» **Task brief**
Please copy out the entries below exactly, beginning with the line that contains "if ph p is Draining then" and ending with the line that contains "set_gph p GServing)", and include nothing outside that span.

(Data for this task)

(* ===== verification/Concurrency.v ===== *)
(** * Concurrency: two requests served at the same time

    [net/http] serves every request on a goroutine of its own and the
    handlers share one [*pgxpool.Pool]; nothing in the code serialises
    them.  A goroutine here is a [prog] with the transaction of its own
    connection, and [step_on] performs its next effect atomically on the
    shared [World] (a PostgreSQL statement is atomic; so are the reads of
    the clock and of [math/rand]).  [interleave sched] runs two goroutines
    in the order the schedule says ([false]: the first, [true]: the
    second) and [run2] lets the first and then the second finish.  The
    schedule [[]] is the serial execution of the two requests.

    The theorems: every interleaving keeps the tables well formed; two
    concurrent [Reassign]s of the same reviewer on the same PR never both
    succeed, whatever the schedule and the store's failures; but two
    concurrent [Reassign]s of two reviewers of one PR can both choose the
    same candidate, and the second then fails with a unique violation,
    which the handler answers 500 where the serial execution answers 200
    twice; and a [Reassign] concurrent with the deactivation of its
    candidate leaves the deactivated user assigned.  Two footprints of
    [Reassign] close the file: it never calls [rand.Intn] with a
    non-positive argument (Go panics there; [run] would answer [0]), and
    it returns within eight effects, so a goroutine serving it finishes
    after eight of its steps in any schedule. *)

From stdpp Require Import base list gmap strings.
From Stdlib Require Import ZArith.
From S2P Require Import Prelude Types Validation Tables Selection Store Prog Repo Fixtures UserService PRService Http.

(End Data for this task)
(Data for this task)

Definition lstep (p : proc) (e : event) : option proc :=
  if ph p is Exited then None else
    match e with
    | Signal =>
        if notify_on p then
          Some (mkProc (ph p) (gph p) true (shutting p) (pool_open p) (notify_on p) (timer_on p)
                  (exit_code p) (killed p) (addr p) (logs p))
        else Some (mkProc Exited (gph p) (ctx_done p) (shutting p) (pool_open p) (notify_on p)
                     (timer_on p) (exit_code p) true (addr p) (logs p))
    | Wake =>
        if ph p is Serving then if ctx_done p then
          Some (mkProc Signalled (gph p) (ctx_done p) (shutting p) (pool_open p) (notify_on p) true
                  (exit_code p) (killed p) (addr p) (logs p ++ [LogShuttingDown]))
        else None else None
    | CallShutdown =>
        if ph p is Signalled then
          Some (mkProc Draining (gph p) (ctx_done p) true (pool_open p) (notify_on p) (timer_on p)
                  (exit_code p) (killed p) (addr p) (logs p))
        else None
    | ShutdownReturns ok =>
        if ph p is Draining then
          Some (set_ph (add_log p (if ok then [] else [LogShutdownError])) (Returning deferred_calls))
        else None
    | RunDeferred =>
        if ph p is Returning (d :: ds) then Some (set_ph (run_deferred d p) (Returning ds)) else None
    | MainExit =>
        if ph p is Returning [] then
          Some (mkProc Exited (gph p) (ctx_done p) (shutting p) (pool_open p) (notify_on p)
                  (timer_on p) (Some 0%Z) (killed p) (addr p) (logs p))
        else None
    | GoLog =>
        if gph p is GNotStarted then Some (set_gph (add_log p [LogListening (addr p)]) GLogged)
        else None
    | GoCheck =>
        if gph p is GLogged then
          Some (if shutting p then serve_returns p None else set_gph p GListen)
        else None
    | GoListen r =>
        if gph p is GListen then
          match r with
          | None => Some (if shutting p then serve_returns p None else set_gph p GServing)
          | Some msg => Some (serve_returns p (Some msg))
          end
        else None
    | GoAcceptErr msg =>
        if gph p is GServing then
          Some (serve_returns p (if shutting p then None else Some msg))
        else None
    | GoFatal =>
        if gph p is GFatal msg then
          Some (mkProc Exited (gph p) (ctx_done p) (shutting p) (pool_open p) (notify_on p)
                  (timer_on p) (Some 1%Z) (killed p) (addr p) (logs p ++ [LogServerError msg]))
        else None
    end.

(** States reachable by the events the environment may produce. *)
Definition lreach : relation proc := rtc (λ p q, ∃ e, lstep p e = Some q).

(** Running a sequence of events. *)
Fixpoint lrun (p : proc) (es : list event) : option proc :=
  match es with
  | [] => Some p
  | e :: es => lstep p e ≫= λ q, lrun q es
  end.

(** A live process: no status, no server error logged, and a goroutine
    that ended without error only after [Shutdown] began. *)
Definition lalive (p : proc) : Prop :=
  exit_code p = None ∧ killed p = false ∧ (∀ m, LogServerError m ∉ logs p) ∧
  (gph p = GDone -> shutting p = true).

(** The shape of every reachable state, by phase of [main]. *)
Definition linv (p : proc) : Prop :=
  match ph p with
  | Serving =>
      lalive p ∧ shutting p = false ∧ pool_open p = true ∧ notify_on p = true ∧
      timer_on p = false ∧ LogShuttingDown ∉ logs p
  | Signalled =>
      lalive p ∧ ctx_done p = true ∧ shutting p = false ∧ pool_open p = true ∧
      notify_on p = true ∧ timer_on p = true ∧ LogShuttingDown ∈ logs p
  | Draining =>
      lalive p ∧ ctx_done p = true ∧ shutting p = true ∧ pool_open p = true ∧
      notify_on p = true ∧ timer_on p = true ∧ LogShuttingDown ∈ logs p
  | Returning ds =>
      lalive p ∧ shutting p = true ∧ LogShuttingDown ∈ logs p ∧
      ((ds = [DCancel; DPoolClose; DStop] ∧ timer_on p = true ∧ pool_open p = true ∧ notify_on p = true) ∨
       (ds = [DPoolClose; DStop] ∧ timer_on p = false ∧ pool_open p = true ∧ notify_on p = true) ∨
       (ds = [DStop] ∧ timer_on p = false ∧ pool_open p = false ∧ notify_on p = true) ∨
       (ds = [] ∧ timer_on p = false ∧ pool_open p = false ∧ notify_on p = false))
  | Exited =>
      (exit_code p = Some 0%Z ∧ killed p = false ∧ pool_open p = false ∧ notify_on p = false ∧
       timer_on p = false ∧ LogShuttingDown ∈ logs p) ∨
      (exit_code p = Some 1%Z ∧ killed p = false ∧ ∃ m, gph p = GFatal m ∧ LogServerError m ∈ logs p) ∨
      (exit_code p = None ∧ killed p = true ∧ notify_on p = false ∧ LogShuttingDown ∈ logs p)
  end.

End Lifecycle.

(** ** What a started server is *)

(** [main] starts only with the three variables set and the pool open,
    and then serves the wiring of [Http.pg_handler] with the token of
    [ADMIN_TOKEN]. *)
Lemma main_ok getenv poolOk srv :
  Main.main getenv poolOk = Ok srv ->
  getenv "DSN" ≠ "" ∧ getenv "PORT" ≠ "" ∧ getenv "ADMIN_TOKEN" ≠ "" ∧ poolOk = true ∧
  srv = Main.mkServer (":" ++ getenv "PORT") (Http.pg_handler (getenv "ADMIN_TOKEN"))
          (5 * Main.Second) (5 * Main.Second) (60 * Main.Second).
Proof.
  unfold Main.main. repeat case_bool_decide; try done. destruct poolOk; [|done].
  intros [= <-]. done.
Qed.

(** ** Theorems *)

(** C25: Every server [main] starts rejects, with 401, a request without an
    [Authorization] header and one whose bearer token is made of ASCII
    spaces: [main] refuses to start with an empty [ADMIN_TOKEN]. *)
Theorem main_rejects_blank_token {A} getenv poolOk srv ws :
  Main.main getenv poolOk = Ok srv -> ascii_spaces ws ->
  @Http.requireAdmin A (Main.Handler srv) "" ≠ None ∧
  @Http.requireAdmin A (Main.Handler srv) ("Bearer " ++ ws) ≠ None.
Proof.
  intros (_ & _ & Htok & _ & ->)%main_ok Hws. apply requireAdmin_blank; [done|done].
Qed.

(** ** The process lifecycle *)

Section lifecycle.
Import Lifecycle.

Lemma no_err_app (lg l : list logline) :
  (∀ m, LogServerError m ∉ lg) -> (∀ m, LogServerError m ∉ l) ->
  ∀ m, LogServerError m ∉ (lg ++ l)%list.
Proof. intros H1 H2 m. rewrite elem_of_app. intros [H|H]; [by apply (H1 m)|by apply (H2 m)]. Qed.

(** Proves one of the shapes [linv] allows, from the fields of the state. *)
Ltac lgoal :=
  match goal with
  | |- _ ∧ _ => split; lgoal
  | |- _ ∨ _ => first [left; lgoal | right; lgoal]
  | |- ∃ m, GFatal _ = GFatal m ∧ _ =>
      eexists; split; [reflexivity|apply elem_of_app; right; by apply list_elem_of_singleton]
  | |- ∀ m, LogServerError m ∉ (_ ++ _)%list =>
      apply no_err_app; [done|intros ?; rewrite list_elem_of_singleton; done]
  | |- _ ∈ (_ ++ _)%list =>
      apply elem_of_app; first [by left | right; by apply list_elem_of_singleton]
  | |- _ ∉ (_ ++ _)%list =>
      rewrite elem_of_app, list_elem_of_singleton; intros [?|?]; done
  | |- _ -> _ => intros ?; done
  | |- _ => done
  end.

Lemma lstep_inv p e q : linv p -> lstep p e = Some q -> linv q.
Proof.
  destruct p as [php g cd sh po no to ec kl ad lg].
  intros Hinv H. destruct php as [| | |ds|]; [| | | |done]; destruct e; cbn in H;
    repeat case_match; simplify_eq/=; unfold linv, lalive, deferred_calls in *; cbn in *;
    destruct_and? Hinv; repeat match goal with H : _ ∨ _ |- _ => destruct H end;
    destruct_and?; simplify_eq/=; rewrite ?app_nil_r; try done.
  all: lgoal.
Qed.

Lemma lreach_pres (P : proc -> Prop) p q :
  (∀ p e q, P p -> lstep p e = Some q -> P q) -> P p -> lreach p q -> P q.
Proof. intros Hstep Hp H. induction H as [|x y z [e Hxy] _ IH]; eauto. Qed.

(End Data for this task)
(Data for this task)

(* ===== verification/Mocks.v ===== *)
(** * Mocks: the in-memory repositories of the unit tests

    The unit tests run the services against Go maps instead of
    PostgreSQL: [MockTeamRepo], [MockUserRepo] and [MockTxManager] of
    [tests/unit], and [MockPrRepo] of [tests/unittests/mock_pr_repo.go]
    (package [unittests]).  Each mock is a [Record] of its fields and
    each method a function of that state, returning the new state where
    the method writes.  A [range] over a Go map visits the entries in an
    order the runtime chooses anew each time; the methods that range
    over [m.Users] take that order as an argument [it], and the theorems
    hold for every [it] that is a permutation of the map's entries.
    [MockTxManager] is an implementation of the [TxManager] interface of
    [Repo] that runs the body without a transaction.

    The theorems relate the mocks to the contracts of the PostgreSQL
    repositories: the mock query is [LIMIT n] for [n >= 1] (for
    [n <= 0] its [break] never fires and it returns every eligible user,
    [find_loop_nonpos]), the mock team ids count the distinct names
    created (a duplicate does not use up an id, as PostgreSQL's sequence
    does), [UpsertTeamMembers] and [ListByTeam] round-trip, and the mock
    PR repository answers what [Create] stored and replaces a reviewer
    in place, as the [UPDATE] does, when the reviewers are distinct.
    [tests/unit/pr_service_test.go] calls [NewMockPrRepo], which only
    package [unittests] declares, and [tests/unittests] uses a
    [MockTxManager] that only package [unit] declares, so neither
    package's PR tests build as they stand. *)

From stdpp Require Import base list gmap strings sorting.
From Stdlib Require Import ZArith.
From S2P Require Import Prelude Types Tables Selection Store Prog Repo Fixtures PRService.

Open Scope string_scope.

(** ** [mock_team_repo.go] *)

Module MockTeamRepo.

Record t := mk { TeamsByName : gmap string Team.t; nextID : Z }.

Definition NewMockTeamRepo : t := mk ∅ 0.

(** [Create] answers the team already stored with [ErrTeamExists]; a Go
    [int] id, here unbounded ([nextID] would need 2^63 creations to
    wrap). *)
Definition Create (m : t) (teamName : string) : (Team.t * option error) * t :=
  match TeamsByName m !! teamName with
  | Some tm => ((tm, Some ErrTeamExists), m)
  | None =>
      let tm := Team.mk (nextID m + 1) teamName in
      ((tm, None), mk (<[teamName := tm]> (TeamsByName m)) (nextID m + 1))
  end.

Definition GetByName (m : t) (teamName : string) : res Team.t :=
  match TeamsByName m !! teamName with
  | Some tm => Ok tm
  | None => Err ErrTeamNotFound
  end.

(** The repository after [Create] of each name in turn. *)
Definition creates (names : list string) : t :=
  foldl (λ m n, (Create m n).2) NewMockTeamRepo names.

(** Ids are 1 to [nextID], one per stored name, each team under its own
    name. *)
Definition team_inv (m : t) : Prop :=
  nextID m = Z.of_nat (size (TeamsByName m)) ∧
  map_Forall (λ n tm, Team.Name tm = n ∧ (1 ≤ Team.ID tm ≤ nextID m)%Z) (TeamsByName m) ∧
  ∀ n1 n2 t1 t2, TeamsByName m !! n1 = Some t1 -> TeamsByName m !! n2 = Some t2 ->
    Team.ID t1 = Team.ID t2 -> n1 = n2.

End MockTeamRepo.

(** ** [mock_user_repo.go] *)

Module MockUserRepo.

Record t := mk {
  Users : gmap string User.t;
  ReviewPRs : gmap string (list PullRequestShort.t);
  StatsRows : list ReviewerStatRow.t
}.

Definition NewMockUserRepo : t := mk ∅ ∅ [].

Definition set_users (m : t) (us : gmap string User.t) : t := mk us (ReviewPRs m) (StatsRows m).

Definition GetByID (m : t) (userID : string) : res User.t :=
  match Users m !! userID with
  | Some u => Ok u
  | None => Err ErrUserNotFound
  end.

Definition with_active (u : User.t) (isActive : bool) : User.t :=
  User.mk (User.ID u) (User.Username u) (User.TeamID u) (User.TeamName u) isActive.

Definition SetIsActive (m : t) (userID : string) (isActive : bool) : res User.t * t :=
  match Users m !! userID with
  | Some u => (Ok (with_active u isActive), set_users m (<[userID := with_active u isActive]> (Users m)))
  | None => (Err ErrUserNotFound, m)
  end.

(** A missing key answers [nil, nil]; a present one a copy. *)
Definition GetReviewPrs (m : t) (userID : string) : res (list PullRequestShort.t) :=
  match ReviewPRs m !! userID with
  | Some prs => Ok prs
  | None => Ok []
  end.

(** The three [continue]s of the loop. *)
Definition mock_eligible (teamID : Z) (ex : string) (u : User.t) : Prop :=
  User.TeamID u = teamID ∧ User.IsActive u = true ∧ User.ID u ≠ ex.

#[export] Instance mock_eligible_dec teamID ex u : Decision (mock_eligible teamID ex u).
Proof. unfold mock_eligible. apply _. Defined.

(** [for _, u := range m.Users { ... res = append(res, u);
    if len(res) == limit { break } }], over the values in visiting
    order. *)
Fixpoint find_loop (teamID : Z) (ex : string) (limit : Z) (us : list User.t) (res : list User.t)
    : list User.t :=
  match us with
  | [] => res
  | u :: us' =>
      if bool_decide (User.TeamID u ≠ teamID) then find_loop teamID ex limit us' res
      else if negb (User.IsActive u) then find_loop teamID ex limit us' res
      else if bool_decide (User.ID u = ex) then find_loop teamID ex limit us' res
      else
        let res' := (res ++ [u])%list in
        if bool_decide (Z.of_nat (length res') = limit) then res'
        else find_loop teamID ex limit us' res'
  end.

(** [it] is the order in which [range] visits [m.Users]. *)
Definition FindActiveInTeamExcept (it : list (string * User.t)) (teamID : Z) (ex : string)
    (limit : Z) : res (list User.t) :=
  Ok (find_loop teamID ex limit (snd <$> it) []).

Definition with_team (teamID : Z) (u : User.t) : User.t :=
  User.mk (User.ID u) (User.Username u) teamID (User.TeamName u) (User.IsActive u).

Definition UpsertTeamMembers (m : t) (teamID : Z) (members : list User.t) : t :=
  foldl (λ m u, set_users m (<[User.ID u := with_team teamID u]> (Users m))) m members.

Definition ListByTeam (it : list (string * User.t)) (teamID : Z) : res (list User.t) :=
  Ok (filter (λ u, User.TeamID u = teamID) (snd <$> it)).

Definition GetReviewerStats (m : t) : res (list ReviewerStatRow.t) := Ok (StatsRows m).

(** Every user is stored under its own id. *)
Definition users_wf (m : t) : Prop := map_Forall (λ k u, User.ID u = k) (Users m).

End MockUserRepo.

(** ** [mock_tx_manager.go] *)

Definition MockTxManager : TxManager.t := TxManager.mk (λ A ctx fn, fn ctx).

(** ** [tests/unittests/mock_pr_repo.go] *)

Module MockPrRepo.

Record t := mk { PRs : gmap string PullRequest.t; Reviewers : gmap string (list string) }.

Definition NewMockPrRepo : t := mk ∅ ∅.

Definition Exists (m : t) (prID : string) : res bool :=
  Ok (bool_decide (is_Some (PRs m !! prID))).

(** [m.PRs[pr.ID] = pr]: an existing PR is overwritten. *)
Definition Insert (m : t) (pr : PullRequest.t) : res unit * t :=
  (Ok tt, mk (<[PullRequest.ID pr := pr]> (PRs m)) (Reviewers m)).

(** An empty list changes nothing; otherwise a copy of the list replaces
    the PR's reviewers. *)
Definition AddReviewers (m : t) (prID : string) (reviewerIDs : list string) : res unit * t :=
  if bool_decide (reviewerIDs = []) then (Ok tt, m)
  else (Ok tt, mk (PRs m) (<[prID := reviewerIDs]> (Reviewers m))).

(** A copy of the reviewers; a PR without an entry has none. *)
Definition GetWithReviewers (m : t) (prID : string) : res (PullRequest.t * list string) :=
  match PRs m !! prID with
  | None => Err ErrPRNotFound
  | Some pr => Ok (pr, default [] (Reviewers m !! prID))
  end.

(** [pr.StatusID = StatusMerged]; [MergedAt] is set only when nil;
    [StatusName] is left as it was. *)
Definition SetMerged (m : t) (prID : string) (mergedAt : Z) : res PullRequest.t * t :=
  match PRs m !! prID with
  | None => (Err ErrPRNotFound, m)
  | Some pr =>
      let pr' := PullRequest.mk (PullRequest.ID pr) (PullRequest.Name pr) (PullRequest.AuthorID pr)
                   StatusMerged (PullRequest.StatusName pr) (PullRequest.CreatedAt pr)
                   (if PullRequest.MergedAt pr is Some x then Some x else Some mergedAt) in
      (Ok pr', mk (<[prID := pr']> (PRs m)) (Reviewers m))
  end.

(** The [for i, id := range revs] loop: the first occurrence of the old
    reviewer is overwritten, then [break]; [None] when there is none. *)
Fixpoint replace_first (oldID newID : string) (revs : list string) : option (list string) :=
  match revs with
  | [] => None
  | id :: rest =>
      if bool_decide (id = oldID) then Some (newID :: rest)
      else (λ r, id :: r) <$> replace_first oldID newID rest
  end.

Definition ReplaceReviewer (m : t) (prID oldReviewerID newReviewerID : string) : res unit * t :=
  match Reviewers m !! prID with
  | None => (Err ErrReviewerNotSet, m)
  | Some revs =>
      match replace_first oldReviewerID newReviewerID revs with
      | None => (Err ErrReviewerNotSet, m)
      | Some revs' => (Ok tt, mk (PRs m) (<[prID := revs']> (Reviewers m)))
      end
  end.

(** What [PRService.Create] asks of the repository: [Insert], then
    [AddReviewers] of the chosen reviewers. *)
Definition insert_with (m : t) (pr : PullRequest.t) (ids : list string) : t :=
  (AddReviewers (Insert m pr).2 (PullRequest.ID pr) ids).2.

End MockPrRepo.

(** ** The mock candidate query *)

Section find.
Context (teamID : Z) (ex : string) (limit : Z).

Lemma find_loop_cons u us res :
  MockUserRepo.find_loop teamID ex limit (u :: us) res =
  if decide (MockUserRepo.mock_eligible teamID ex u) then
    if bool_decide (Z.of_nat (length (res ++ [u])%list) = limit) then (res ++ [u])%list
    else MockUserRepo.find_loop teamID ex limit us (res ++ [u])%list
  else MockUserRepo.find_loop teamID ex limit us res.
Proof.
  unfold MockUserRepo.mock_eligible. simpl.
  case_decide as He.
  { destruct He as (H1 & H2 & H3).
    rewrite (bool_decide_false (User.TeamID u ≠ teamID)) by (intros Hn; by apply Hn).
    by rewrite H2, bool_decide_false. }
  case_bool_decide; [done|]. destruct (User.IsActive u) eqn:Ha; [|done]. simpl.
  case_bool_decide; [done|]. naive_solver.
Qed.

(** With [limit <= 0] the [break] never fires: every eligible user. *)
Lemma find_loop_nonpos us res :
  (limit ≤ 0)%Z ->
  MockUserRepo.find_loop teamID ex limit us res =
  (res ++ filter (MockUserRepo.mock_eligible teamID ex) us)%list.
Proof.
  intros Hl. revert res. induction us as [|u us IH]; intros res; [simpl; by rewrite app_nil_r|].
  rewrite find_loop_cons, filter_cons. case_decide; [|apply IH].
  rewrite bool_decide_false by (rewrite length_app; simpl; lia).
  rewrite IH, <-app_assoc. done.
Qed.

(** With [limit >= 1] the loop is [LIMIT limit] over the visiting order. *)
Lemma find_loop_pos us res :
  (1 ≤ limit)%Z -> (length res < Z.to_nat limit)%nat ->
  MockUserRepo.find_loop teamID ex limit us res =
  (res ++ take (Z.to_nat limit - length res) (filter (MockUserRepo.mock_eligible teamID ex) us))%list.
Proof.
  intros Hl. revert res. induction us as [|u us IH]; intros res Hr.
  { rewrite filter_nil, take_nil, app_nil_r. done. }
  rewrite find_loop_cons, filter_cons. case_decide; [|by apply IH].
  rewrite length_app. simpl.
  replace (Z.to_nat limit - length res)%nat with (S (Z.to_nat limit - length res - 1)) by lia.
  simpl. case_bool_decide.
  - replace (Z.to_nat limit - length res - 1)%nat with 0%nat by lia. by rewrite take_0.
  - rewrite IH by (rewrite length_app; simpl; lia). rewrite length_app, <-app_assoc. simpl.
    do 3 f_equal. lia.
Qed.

(End Data for this task)

» **Answer section**
        if ph p is Draining then
          Some (set_ph (add_log p (if ok then [] else [LogShutdownError])) (Returning deferred_calls))
        else None
    | RunDeferred =>
        if ph p is Returning (d :: ds) then Some (set_ph (run_deferred d p) (Returning ds)) else None
    | MainExit =>
        if ph p is Returning [] then
          Some (mkProc Exited (gph p) (ctx_done p) (shutting p) (pool_open p) (notify_on p)
                  (timer_on p) (Some 0%Z) (killed p) (addr p) (logs p))
        else None
    | GoLog =>
        if gph p is GNotStarted then Some (set_gph (add_log p [LogListening (addr p)]) GLogged)
        else None
    | GoCheck =>
        if gph p is GLogged then
          Some (if shutting p then serve_returns p None else set_gph p GListen)
        else None
    | GoListen r =>
        if gph p is GListen then
          match r with
          | None => Some (if shutting p then serve_returns p None else set_gph p GServing)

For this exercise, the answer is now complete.